## Data records
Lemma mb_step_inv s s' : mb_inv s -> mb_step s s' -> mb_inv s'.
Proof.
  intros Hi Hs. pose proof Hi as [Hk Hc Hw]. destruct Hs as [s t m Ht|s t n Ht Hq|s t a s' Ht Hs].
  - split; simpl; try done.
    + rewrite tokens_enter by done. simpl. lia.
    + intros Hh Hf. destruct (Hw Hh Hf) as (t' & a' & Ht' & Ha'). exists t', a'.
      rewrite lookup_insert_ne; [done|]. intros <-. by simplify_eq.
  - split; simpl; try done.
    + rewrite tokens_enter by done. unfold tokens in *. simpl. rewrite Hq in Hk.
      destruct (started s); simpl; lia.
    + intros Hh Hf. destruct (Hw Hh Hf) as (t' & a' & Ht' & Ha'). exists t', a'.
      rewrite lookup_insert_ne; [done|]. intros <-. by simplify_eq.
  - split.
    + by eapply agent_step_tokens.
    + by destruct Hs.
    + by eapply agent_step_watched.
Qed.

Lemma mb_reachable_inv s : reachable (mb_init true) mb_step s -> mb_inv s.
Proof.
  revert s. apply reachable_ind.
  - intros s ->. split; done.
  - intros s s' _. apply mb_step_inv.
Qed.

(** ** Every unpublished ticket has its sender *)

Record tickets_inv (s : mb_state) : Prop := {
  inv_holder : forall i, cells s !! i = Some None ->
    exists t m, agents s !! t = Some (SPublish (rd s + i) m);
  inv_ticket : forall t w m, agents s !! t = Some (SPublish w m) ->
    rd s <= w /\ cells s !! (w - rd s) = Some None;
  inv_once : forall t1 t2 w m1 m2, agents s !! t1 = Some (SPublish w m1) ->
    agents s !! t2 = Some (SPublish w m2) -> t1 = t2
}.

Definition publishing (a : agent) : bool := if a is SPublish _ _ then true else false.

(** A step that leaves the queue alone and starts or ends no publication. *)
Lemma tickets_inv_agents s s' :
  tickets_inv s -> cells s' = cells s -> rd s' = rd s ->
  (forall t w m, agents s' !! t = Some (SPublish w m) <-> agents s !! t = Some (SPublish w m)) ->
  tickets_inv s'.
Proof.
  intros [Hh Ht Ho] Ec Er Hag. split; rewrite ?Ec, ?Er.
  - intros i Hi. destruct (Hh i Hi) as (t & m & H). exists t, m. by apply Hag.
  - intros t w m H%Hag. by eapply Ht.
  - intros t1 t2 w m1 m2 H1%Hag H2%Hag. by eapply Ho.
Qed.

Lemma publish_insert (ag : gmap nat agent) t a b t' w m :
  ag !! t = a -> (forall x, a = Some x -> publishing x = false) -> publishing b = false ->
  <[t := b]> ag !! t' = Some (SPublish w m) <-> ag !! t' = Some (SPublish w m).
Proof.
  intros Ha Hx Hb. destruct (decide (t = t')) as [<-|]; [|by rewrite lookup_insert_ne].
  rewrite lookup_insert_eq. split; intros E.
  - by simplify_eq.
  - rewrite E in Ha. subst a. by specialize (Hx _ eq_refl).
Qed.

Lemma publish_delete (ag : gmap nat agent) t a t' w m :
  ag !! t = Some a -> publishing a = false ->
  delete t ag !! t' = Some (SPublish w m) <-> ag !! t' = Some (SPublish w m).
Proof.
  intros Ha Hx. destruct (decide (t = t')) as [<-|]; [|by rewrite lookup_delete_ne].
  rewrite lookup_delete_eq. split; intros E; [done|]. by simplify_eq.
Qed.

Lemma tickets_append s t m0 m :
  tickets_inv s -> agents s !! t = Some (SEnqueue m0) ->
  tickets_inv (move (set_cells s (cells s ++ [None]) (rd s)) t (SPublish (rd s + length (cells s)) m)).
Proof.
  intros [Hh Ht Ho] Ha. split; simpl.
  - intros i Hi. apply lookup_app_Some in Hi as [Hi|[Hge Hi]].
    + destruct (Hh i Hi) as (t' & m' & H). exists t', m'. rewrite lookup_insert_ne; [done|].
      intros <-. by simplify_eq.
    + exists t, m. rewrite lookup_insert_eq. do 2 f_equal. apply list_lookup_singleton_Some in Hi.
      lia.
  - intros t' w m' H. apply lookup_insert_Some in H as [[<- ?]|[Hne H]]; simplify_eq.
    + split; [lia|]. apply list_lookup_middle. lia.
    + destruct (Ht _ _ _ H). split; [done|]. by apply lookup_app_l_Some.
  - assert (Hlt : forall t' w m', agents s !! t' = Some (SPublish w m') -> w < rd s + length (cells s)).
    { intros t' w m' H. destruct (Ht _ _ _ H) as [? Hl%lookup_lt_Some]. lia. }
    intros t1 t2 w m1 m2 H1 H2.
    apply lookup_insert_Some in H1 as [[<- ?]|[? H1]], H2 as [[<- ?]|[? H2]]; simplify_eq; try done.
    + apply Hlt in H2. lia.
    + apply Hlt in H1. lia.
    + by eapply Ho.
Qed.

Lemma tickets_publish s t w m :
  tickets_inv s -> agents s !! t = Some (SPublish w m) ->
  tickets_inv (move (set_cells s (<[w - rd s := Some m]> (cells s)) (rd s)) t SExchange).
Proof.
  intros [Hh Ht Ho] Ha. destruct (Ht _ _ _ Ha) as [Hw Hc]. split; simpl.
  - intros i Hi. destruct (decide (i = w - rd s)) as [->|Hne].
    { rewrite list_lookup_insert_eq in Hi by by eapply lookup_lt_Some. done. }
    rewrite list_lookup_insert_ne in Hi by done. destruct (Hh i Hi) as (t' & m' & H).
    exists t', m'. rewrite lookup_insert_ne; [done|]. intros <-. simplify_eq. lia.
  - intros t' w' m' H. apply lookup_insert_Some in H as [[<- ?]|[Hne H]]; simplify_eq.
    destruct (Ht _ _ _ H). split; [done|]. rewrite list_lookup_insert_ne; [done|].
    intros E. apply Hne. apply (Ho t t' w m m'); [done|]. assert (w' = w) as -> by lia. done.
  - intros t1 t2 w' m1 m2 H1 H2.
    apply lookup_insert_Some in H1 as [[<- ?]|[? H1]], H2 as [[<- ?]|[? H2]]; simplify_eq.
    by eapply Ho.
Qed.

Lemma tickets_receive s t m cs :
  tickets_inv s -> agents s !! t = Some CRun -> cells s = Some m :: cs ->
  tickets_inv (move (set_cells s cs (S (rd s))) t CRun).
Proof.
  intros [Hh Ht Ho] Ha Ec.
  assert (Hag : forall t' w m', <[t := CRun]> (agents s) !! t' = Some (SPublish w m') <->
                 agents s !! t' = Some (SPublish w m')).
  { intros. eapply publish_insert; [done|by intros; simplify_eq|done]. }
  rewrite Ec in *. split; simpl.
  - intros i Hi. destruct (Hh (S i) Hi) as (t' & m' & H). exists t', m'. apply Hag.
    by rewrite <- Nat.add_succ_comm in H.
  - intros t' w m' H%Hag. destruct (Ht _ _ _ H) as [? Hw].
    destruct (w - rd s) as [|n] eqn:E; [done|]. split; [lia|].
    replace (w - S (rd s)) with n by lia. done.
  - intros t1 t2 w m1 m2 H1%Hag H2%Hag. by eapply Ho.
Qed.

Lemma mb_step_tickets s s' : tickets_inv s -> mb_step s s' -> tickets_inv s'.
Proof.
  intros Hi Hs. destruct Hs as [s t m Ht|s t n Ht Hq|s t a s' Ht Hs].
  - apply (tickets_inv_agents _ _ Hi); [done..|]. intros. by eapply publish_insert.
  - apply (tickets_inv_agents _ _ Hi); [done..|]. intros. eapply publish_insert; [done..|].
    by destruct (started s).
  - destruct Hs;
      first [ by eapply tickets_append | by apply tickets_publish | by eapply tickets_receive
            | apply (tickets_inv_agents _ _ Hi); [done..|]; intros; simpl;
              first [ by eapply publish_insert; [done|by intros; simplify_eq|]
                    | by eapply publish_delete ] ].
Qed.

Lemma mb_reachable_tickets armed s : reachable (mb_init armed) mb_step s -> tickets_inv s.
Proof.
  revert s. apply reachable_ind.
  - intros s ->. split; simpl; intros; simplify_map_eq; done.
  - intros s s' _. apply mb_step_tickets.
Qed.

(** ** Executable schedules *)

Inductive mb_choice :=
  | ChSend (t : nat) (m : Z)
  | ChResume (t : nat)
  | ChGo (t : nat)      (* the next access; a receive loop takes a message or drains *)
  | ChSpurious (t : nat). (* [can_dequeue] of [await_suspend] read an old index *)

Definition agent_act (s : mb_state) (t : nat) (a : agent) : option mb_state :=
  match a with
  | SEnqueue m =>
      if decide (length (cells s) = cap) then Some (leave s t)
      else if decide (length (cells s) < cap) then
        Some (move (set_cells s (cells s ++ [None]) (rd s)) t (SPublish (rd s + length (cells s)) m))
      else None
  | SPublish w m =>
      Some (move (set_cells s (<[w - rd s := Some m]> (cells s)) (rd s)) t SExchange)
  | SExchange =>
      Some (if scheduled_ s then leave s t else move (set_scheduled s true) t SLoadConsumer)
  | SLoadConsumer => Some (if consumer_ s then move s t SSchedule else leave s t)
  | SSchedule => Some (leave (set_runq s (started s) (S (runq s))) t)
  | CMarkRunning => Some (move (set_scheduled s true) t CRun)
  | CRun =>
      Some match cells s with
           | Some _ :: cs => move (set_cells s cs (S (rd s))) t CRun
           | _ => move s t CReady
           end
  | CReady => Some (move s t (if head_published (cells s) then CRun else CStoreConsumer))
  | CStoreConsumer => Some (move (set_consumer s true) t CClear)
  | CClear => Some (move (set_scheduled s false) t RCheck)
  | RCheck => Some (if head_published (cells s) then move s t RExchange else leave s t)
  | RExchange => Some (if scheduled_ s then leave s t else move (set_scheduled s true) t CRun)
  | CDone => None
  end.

## Problem requirements
In the listing above, find every line with the word "RCheck" and copy it.

## Result
  | CClear => Some (move (set_scheduled s false) t RCheck)
  | RCheck => Some (if head_published (cells s) then move s t RExchange else leave s t)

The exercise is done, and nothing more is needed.